WORK TASK = The entries below contain a line with "the exactness; where" and a line with "Num (z : Z).". Retype exactly everything from the first down to the second, both included, and nothing else.

"""

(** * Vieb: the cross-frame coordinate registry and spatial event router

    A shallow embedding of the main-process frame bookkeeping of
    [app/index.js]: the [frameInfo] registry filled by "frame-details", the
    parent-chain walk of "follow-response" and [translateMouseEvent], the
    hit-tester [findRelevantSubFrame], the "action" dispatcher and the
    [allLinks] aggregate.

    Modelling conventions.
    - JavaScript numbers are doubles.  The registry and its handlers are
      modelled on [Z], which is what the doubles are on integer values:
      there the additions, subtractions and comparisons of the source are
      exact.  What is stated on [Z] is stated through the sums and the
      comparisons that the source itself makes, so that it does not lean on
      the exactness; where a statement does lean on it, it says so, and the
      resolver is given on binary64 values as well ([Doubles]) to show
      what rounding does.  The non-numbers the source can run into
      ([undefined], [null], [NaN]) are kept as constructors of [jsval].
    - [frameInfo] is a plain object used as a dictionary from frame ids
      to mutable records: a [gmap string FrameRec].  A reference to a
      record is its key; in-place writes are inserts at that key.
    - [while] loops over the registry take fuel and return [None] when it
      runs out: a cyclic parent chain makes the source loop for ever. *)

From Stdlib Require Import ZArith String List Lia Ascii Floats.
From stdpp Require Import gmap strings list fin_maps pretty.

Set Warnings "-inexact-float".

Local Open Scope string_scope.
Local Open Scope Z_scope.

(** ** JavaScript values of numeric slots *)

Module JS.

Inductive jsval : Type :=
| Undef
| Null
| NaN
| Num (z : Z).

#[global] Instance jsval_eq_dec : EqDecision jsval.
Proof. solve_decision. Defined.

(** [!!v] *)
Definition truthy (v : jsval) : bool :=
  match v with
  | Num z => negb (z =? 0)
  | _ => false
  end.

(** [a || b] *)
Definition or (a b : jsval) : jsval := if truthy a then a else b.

"""
"""

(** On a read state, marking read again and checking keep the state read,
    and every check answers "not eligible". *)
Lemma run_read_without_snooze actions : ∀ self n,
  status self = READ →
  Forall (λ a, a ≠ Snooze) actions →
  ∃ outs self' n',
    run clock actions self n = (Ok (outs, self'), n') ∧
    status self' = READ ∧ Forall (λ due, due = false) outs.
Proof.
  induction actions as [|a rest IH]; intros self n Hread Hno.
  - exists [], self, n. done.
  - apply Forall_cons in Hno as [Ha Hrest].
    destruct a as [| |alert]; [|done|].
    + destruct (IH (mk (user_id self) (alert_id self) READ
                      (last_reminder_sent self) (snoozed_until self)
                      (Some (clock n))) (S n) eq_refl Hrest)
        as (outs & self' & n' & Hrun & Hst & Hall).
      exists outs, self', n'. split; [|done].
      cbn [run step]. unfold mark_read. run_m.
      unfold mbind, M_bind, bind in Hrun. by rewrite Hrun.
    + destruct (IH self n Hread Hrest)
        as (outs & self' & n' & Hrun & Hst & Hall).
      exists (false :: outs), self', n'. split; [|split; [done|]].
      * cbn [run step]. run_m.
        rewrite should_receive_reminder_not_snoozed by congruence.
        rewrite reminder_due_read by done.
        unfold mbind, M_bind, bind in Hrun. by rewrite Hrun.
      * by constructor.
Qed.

"""
"""

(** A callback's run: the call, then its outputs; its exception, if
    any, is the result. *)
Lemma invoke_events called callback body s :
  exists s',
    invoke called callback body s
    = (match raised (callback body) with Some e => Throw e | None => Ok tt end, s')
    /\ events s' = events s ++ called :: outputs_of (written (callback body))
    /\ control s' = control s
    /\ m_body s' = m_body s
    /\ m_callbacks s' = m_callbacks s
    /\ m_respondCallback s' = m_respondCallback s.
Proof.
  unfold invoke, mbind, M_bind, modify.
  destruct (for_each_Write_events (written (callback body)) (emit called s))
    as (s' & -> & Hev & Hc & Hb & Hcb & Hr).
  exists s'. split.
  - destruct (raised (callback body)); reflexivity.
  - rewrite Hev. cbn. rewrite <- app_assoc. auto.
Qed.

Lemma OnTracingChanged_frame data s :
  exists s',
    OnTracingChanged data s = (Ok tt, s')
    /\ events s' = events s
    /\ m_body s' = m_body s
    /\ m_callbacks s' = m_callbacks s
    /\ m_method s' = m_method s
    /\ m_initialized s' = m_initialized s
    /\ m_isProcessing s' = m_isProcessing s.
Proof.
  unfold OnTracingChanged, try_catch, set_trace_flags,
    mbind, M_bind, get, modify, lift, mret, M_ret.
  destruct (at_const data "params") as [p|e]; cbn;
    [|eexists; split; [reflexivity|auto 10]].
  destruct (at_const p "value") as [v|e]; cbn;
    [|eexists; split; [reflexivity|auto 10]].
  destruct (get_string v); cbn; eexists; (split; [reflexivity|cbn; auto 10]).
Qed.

"""

ANSWER =
      the exactness; where a statement does lean on it, it says so, and the
      resolver is given on binary64 values as well ([Doubles]) to show
      what rounding does.  The non-numbers the source can run into
      ([undefined], [null], [NaN]) are kept as constructors of [jsval].
    - [frameInfo] is a plain object used as a dictionary from frame ids
      to mutable records: a [gmap string FrameRec].  A reference to a
      record is its key; in-place writes are inserts at that key.
    - [while] loops over the registry take fuel and return [None] when it
      runs out: a cyclic parent chain makes the source loop for ever. *)

From Stdlib Require Import ZArith String List Lia Ascii Floats.
From stdpp Require Import gmap strings list fin_maps pretty.

Set Warnings "-inexact-float".

Local Open Scope string_scope.
Local Open Scope Z_scope.

(** ** JavaScript values of numeric slots *)

Module JS.

Inductive jsval : Type :=
| Undef
| Null
| NaN
| Num (z : Z).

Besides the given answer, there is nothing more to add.